Within six months, Romer was made head of the photo department. As he said later in life, it wasn’t because of the great work he was doing, but because the paper kept losing employees to real estate speculation. Everyone wanted to get in on flipping property during the great real estate boom of the 1920s.
The Illustrated Daily Tab folded in March of 1926. Romer was owed eight weeks of pay. He accepted a complete hardbound file of all copies of the paper, and all of the dark room equipment in lieu of pursuing his back pay. This included the negatives of the pictures used in the paper.
Several months after Gleason lost his job, the infamous hurricane of 1926 destroyed his home. He purchased a house at 2868 SW 38th Avenue shortly after arriving to Miami. Romer said that the home was primarily built to store liquor during prohibition, so the quality of the construction was rather flimsy.
He decided to rebuild the home himself. He ordered lumber from Jeffrey Lumber Company and insisted on buying only Dade County Pine. He wanted to ensure it would withstand another major hurricane. The home remained standing until 1973, when it was replaced with the house that resides there today.
Photographed South Florida for 40 Years
Gleason Waite Romer had a sense of history even as he lived in the moment. He knew that the pictures he was taking today would be important historical artifacts tomorrow. He didn’t miss a moment to canvas all of South Florida. He also didn’t pass on the opportunity to capture all aspects of life in the sub-tropics.
Many of the iconic photos of the 1920s through 1950s became part of the Romer Collection. Whether it was the destruction and aftermath of the 1926 hurricane, bathing beauties posing on Miami Beach or a parade featuring the Ku Klux Klan, Romer was there to capture the moment.
Romer traveled up and down South Florida to take pictures. He took photographs from airplanes, boats and anywhere that he could capture the perfect shot.
He took portraits of many of the famous people who wintered or visited South Florida. Henry Ford, Thomas Edison, Will Rogers and William Jennings Bryan were a few of the people he photographed.
A lot of the great old photos of downtown Miami were taken by Romer. When the great hotels on Miami Beach were built in the 1930s, Romer made sure he captured the important details of what we treasure about the Art Deco District today.
Purchased Other Photographs
Gleason also purchased other important collections. When Jesse Bratley took a picture of the Miami Welcome Arch in 1911, it could easily have been lost and forgotten. Romer added the picture to his collection and the image lives to intrigue history enthusiasts today.

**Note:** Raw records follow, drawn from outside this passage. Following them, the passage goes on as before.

(** * SerotonylSite: the pendulum lamp and its mood loop

    A shallow embedding of [setupLamp] and the helpers it uses (the second
    script of the page bundle): the pendulum physics, the grab handlers, the
    anxiety smoothing, the beam visibility of the hidden logo and the hum
    synthesizer started from the first pointer gesture.

    JavaScript numbers are modelled by the real numbers of the Standard
    Library: arithmetic is exact, there is no NaN, no infinity and no signed
    zero.  [Math.random], [performance.now] and the geometry read from the
    DOM are inputs of the handlers.  Number formatting ([toFixed]) is not
    modelled: a style property is its numeric value, and the literal ["0px"]
    is the number [0]. *)

From Stdlib Require Import Reals Lra Lia ZArith QArith Qreals Qround List Bool.
From Stdlib Require String.
Import ListNotations String.StringSyntax.
Delimit Scope string_scope with string.
Open Scope R_scope.

(** ** Numeric helpers *)

(** [const clamp = (v, a, b) => Math.max(a, Math.min(b, v))] *)
Definition clamp (v a b : R) : R := Rmax a (Rmin b v).

(** [const lerp = (a, b, t) => a + (b - a) * t] *)
Definition lerp (a b t : R) : R := a + (b - a) * t.

(** [const smoothstep = (a, b, x) => { const t = clamp((x - a) / (b - a), 0, 1);
    return t * t * (3 - 2 * t); }] *)
Definition smoothstep (a b x : R) : R :=
  let t := clamp ((x - a) / (b - a)) 0 1 in
  t * t * (3 - 2 * t).

(** [Math.sign] *)
Definition Math_sign (x : R) : R :=
  if Rlt_dec 0 x then 1 else if Rlt_dec x 0 then -1 else 0.

(** [Math.hypot] on two arguments. *)
Definition Math_hypot (x y : R) : R := sqrt (x * x + y * y).

(** [Math.atan2 (y, x)], by the cases of the language definition (the zeros
    are unsigned here, so [atan2 (0, 0)] is [0]). *)
Definition Math_atan2 (y x : R) : R :=
  if Rlt_dec 0 x then atan (y / x)
  else if Rlt_dec x 0 then
         if Rle_dec 0 y then atan (y / x) + PI else atan (y / x) - PI
       else if Rlt_dec 0 y then PI / 2
            else if Rlt_dec y 0 then - (PI / 2) else 0.

(** Boolean tests on numbers, as the conditions of the source read them. *)
Definition num_lt (a b : R) : bool := if Rlt_dec a b then true else false.
Definition num_gt (a b : R) : bool := num_lt b a.

(** ** The lamp *)

Definition MAX : R := 0.72.
Definition OMEGA_MAX : R := 3.6.
Definition BASE_L : R := 182.
Definition BASE_BEAM_MAX : R := 520.
Definition BEAM_HALF_ANGLE : R := 0.44.
Definition BASE_PROXIMITY : R := 160.
Definition BASE_NEAR : R := 200.

(** The [let] variables of [setupLamp]. *)
Record Lamp : Type := mkLamp {
  theta : R;
  omega : R;
  px : R;
  py : R;
  pvx : R;
  pvy : R;
  lastPtT : R;
  pivotX : R;
  pivotY : R;
  lampScale : R;
  scaledL : R;
  scaledBeamMax : R;
  scaledProximity : R;
  scaledNear : R;
  lastScaleCheck : R;
  grabbing : bool;
  grabLastT : R;
  grabLastTheta : R;
  lastT : R
}.

Definition set_theta (v : R) (l : Lamp) : Lamp :=
  mkLamp v (omega l) (px l) (py l) (pvx l) (pvy l) (lastPtT l) (pivotX l)
    (pivotY l) (lampScale l) (scaledL l) (scaledBeamMax l) (scaledProximity l)
    (scaledNear l) (lastScaleCheck l) (grabbing l) (grabLastT l)
    (grabLastTheta l) (lastT l).

Definition set_omega (v : R) (l : Lamp) : Lamp :=
  mkLamp (theta l) v (px l) (py l) (pvx l) (pvy l) (lastPtT l) (pivotX l)
    (pivotY l) (lampScale l) (scaledL l) (scaledBeamMax l) (scaledProximity l)
    (scaledNear l) (lastScaleCheck l) (grabbing l) (grabLastT l)
    (grabLastTheta l) (lastT l).

Definition set_pointer (x y vx vy t : R) (l : Lamp) : Lamp :=
  mkLamp (theta l) (omega l) x y vx vy t (pivotX l)
    (pivotY l) (lampScale l) (scaledL l) (scaledBeamMax l) (scaledProximity l)
    (scaledNear l) (lastScaleCheck l) (grabbing l) (grabLastT l)
    (grabLastTheta l) (lastT l).

Definition set_pivot (x y : R) (l : Lamp) : Lamp :=
  mkLamp (theta l) (omega l) (px l) (py l) (pvx l) (pvy l) (lastPtT l) x y
    (lampScale l) (scaledL l) (scaledBeamMax l) (scaledProximity l)
    (scaledNear l) (lastScaleCheck l) (grabbing l) (grabLastT l)
    (grabLastTheta l) (lastT l).

Definition set_scale (sc : R) (l : Lamp) : Lamp :=
  mkLamp (theta l) (omega l) (px l) (py l) (pvx l) (pvy l) (lastPtT l)
    (pivotX l) (pivotY l) sc (BASE_L * sc) (BASE_BEAM_MAX * sc)
    (BASE_PROXIMITY * sc) (BASE_NEAR * sc) (lastScaleCheck l) (grabbing l)
    (grabLastT l) (grabLastTheta l) (lastT l).

Definition set_lastScaleCheck (t : R) (l : Lamp) : Lamp :=
  mkLamp (theta l) (omega l) (px l) (py l) (pvx l) (pvy l) (lastPtT l)
    (pivotX l) (pivotY l) (lampScale l) (scaledL l) (scaledBeamMax l)
    (scaledProximity l) (scaledNear l) t (grabbing l) (grabLastT l)
    (grabLastTheta l) (lastT l).

Definition set_grab (g : bool) (t th : R) (l : Lamp) : Lamp :=
  mkLamp (theta l) (omega l) (px l) (py l) (pvx l) (pvy l) (lastPtT l)
    (pivotX l) (pivotY l) (lampScale l) (scaledL l) (scaledBeamMax l)
    (scaledProximity l) (scaledNear l) (lastScaleCheck l) g t th (lastT l).

Definition set_grabbing (g : bool) (l : Lamp) : Lamp :=
  set_grab g (grabLastT l) (grabLastTheta l) l.

Definition set_lastT (t : R) (l : Lamp) : Lamp :=
  mkLamp (theta l) (omega l) (px l) (py l) (pvx l) (pvy l) (lastPtT l)
    (pivotX l) (pivotY l) (lampScale l) (scaledL l) (scaledBeamMax l)
    (scaledProximity l) (scaledNear l) (lastScaleCheck l) (grabbing l)
    (grabLastT l) (grabLastTheta l) t.

(** [readLampScale]: the parsed custom property, [None] when [parseFloat]
    gives NaN; anything that is not a positive number reads as [1]. *)
Definition readLampScale (parsed : option R) : R :=
  match parsed with
  | None => 1
  | Some p => if Rle_dec p 0 then 1 else p
  end.

Definition updateLampScale (parsed : option R) (l : Lamp) : Lamp :=
  set_scale (readLampScale parsed) l.

(** [recalcPivot], from the bounding rectangle of the lamp. *)
Definition recalcPivot (left top width : R) (l : Lamp) : Lamp :=
  set_pivot (left + width / 2) top l.

(** [trackPointer], the window-level pointermove listener. *)
Definition trackPointer (clientX clientY t : R) (l : Lamp) : Lamp :=
  let dt := Rmax 1 (t - lastPtT l) in
  set_pointer clientX clientY
    (clamp ((clientX - px l) / dt) (-1.35) 1.35)
    (clamp ((clientY - py l) / dt) (-1.35) 1.35)
    t l.

(** [angleFromPointer]: the angle from the downward vertical, with the sign
    of the pointer's side of the pivot. *)
Definition angleFromPointer (l : Lamp) (x y : R) : R :=
  let dx := x - pivotX l in
  let dy := y - pivotY l in
  let th := Math_atan2 (Rabs dx) dy in
  let s := if Req_dec_T dx 0 then 1 else Math_sign dx in
  clamp (th * s) (- MAX) MAX.

(** ** The shared mood state and the audio graph *)

(** [state.audio = { ctx, master, osc, humGain, noiseGain }]: the objects
    are named by their index among the audio objects of the page. *)
Record AudioHandles : Type := mkHandles {
  h_ctx : nat;
  h_master : nat;
  h_osc : nat;
  h_humGain : nat;
  h_noiseGain : nat
}.

(** [const state = { anx: 0, camx: 0, ... }] *)
Record MoodState : Type := mkMood {
  anx : R;
  camx : R;
  camy : R;
  blackoutUntil : R;
  spikeUntil : R;
  rippleOff : bool;
  audioStarted : bool;
  audio : option AudioHandles
}.

Definition state0 : MoodState := mkMood 0 0 0 0 0 false false None.

Definition set_anx (v : R) (m : MoodState) : MoodState :=
  mkMood v (camx m) (camy m) (blackoutUntil m) (spikeUntil m) (rippleOff m)
    (audioStarted m) (audio m).

Definition set_cam (x y : R) (m : MoodState) : MoodState :=
  mkMood (anx m) x y (blackoutUntil m) (spikeUntil m) (rippleOff m)
    (audioStarted m) (audio m).

Definition set_blackoutUntil (v : R) (m : MoodState) : MoodState :=
  mkMood (anx m) (camx m) (camy m) v (spikeUntil m) (rippleOff m)
    (audioStarted m) (audio m).

Definition set_spikeUntil (v : R) (m : MoodState) : MoodState :=
  mkMood (anx m) (camx m) (camy m) (blackoutUntil m) v (rippleOff m)
    (audioStarted m) (audio m).

Definition set_rippleOff (v : bool) (m : MoodState) : MoodState :=
  mkMood (anx m) (camx m) (camy m) (blackoutUntil m) (spikeUntil m) v
    (audioStarted m) (audio m).

Definition set_audio (h : AudioHandles) (m : MoodState) : MoodState :=
  mkMood (anx m) (camx m) (camy m) (blackoutUntil m) (spikeUntil m)
    (rippleOff m) true (Some h).

(** The audio objects the page has asked the browser for. *)
Inductive NodeKind : Type :=
| KContext | KGain | KOscillator | KBuffer | KBufferSource
| KHighpass | KLowpass.

Definition NodeKind_eqb (a b : NodeKind) : bool :=
  match a, b with
  | KContext, KContext | KGain, KGain | KOscillator, KOscillator
  | KBuffer, KBuffer | KBufferSource, KBufferSource
  | KHighpass, KHighpass | KLowpass, KLowpass => true
  | _, _ => false
  end.

(** A node and the value of its one parameter: the gain, the frequency, or
    the length of a buffer (its samples are not kept). *)
Record AudioNode : Type := mkNode { kind : NodeKind; value : R }.

Record AudioWorld : Type := mkWorld {
  nodes : list AudioNode;      (* created objects, oldest first *)
  wires : list (nat * nat);    (* connect (source, destination) *)
  running : list nat;          (* sources that were started *)
  targets : list (nat * R);    (* setTargetAtTime requests, newest first *)
  resumes : nat;               (* ctx.resume () requests *)
  calls : nat                  (* Web Audio calls made so far *)
}.

Definition world0 : AudioWorld := mkWorld [] [] [] [] 0 0.

(** What the browser gives the page: whether an [AudioContext] constructor
    exists, which of the Web Audio calls of the session throw (by their
    position in the sequence of calls), and the sample rate of a context. *)
Record AudioEnv : Type := mkEnv {
  hasAC : bool;
  faults : nat -> bool;
  sampleRate : R
}.

(** The page: the shared state, the lamp's variables, the audio objects. *)
Record Session : Type := mkSession {
  mood : MoodState;
  lamp : Lamp;
  web : AudioWorld
}.

Definition with_mood (f : MoodState -> MoodState) (s : Session) : Session :=
  mkSession (f (mood s)) (lamp s) (web s).
Definition with_lamp (f : Lamp -> Lamp) (s : Session) : Session :=
  mkSession (mood s) (f (lamp s)) (web s).
Definition with_web (f : AudioWorld -> AudioWorld) (s : Session) : Session :=
  mkSession (mood s) (lamp s) (f (web s)).

(** ** Statements that may throw *)

Inductive completion (A : Type) : Type :=
| Normal (a : A)
| Throw.
Arguments Normal {A} a.
Arguments Throw {A}.

(** A statement runs on the page and ends normally or by throwing; what it
    wrote before throwing stays written. *)
Definition JS (A : Type) : Type := Session -> Session * completion A.

Definition ret {A} (a : A) : JS A := fun s => (s, Normal a).

Definition bind {A B} (m : JS A) (k : A -> JS B) : JS B :=
  fun s =>
    match m s with
    | (s1, Normal a) => k a s1
    | (s1, Throw) => (s1, Throw)
    end.

Notation "x <- m ;; k" := (bind m (fun x => k))
  (at level 61, m at next level, right associativity).
Notation "m ;;; k" := (bind m (fun _ => k))
  (at level 61, right associativity).

(** [try { body } catch { }] with an empty handler. *)
Definition try_catch (body : JS unit) : JS unit :=
  fun s =>
    match body s with
    | (s1, _) => (s1, Normal tt)
    end.

(** A write to the page that cannot throw. *)
Definition modify (f : Session -> Session) : JS unit :=
  fun s => (f s, Normal tt).

Definition get {A} (f : Session -> A) : JS A :=
  fun s => (s, Normal (f s)).

Section WebAudio.
Variable env : AudioEnv.

Definition bump (w : AudioWorld) : AudioWorld :=
  mkWorld (nodes w) (wires w) (running w) (targets w) (resumes w)
    (S (calls w)).

(** One call into Web Audio: counted, and thrown out of when the browser
    says so. *)
Definition call : JS unit :=
  fun s =>
    if faults env (calls (web s))
    then (with_web bump s, Throw)
    else (with_web bump s, Normal tt).

Definition add_node (n : AudioNode) (w : AudioWorld) : AudioWorld :=
  mkWorld (nodes w ++ [n]) (wires w) (running w) (targets w) (resumes w)
    (calls w).

(** Creating an object: the call, then the new object's index. *)
Definition create (k : NodeKind) (v : R) : JS nat :=
  call ;;;
  i <- get (fun s => length (nodes (web s))) ;;
  modify (with_web (add_node (mkNode k v))) ;;;
  ret i.

Fixpoint set_nth_value (i : nat) (v : R) (l : list AudioNode)
  : list AudioNode :=
  match l, i with
  | [], _ => []
  | n :: r, O => mkNode (kind n) v :: r
  | n :: r, S j => n :: set_nth_value j v r
  end.

(** [node.gain.value = v], [node.frequency.value = v]: plain assignments. *)
Definition set_value (i : nat) (v : R) : JS unit :=
  modify (with_web (fun w =>
    mkWorld (set_nth_value i v (nodes w)) (wires w) (running w) (targets w)
      (resumes w) (calls w))).

Definition connect (a b : nat) : JS unit :=
  call ;;;
  modify (with_web (fun w =>
    mkWorld (nodes w) (wires w ++ [(a, b)]) (running w) (targets w)
      (resumes w) (calls w))).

When Dr. Fuad Hanna took pictures of his neighborhood in the early 1950s, he captured a lot of what was razed and replaced in Brickell. Romer’s purchase of Hanna’s photographs helped preserve the images of a time when South Side (Brickell), was considered Miami’s Gold Coast.
By the time Romer reached his golden years, he accumulated thousands of images. He was very meticulous in how he organized and cataloged the negatives. He stored them in a set of file cabinets in his home.
While Romer often made parts of his collection accessible via exhibits, he was concerned about the fate of his collection as he got older. He knew he had a treasure trove of images that needed a permanent home.
Romer Collection Sold to City of Miami
Gleason was very generous when opening his home to others to see his collection. By the mid-1960s, he was seventy eight years old and wanted to ensure his collection was accessible to all those who would appreciate his archive. He referred to his collection as “The Changing Face of Miami”.
In 1959, Romer persistently called Merritt Stierheim, assistant city manager, to convince him to come out to see his collection. In a Miami Herald article in 1997, Stierheim described his visit to Gleason’s home as follows:
“He wanted someone to come out and see his pictures. He had a little home in Silver Bluff, right off 27th Avenue. He had a garage. My memory is it had a dirt floor. If he had one file cabinet, he had 50. And they were crammed full of these pictures, some of them the old tin type. He started pulling out the drawers…It didn’t take me 10 minutes to realize that this was a treasure.”
Romer told Stierheim that there were postcard companies that wanted to buy his collection, but he wanted the pictures “to be preserved for posterity for the public”. The city agreed that Romer’s collection was worth preserving.
The original agreement required the city to purchase the entire collection upon Gleason’s death. They would have to pay his widow $5000 at that time.
However, in 1965, the Miami City Commission agreed to purchase Romer’s complete set of negatives and postcard size prints for the agreed amount. Gleason retained the right to reproduce them for sale.
Gleason Waite Romer passed away in July of 1971 knowing that his collection would live beyond his time on earth. It was up to the City of Miami to ensure that Gleason’s wish for public access to his collection be granted.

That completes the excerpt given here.